Segment Open
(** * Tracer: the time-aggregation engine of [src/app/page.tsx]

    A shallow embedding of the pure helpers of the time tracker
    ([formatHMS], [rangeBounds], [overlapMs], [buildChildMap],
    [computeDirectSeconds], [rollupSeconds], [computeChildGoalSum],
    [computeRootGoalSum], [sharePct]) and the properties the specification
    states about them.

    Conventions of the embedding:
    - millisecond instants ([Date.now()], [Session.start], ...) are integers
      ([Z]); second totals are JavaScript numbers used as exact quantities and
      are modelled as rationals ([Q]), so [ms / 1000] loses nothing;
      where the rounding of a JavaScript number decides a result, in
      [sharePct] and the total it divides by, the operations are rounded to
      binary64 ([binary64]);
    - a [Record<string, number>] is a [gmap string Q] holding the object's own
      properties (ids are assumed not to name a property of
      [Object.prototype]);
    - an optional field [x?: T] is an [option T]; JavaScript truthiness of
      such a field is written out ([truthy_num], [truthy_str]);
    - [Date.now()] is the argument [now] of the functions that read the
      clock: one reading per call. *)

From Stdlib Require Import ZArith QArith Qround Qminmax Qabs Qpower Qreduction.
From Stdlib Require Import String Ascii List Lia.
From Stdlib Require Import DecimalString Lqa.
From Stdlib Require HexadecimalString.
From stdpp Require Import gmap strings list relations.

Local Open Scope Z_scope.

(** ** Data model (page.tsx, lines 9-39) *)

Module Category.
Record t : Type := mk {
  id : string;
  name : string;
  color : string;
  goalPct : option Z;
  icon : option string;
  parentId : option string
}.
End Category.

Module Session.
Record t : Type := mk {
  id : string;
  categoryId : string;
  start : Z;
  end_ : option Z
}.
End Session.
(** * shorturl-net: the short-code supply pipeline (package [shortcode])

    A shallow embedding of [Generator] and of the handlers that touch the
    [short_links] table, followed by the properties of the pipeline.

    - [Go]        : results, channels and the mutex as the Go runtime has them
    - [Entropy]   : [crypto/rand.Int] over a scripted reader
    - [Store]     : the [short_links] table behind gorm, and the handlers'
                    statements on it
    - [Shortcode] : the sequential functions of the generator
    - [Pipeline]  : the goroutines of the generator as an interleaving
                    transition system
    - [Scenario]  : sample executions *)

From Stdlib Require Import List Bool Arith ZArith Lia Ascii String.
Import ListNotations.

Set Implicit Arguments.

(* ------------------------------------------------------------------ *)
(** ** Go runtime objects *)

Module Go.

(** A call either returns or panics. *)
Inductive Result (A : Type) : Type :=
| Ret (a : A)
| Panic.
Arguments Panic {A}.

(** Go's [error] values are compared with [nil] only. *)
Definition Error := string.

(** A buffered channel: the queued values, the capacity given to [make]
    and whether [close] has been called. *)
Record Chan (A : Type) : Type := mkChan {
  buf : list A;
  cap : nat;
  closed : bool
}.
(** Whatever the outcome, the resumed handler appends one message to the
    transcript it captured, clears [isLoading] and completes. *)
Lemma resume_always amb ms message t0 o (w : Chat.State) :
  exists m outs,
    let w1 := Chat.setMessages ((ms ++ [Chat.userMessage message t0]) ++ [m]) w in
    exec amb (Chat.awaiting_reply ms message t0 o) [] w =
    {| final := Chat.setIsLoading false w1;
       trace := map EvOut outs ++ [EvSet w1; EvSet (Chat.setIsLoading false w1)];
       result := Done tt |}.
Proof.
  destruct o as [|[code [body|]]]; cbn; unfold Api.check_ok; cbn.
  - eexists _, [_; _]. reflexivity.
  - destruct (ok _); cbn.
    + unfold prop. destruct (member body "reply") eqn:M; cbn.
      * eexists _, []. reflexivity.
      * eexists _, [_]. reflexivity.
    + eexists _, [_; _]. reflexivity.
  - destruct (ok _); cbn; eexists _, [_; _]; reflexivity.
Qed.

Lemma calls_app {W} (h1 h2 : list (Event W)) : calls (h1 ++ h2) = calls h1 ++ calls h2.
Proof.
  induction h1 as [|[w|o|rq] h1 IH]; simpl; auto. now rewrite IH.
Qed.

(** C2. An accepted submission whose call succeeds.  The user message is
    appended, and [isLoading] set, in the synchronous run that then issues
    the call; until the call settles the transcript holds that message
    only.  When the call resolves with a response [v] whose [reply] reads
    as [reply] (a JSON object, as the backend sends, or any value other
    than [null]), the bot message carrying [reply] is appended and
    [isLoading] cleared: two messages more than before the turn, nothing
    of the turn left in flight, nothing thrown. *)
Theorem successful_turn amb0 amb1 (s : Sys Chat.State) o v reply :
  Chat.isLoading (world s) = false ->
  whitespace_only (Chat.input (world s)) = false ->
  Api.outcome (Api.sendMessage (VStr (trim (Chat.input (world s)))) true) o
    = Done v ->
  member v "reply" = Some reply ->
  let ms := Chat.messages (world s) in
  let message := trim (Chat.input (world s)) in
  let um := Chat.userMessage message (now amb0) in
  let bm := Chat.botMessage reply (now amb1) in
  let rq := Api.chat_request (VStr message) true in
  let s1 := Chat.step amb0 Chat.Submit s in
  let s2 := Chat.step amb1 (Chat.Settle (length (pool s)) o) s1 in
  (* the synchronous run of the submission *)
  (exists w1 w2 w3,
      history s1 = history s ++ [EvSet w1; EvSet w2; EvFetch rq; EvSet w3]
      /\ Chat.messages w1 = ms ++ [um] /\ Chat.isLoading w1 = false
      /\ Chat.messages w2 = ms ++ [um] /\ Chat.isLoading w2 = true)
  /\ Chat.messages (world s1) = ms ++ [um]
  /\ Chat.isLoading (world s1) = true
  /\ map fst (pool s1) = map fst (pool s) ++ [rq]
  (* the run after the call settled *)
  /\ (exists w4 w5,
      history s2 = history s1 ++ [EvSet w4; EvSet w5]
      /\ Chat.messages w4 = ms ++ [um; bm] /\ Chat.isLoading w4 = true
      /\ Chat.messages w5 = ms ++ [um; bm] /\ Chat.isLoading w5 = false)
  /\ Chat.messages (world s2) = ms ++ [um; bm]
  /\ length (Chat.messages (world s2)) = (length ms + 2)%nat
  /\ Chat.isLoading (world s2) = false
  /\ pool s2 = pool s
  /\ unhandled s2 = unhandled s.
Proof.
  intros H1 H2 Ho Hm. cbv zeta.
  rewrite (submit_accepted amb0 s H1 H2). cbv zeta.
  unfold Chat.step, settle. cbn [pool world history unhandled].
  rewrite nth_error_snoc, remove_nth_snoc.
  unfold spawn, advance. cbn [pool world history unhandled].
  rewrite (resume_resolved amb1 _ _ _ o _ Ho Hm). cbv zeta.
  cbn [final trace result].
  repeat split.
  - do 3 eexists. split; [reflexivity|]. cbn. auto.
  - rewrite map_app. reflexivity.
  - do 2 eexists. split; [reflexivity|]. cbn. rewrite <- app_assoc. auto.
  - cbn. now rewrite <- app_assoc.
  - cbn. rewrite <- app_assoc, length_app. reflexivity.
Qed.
Segment Closed
• ABOUT THIS EXERCISE: Please return exactly the lines that run from the line with "- cbn. rewrite" through the end of the records above, both included, and nothing more.

• PROBLEM SOLUTION:
  - cbn. rewrite <- app_assoc, length_app. reflexivity.
Qed.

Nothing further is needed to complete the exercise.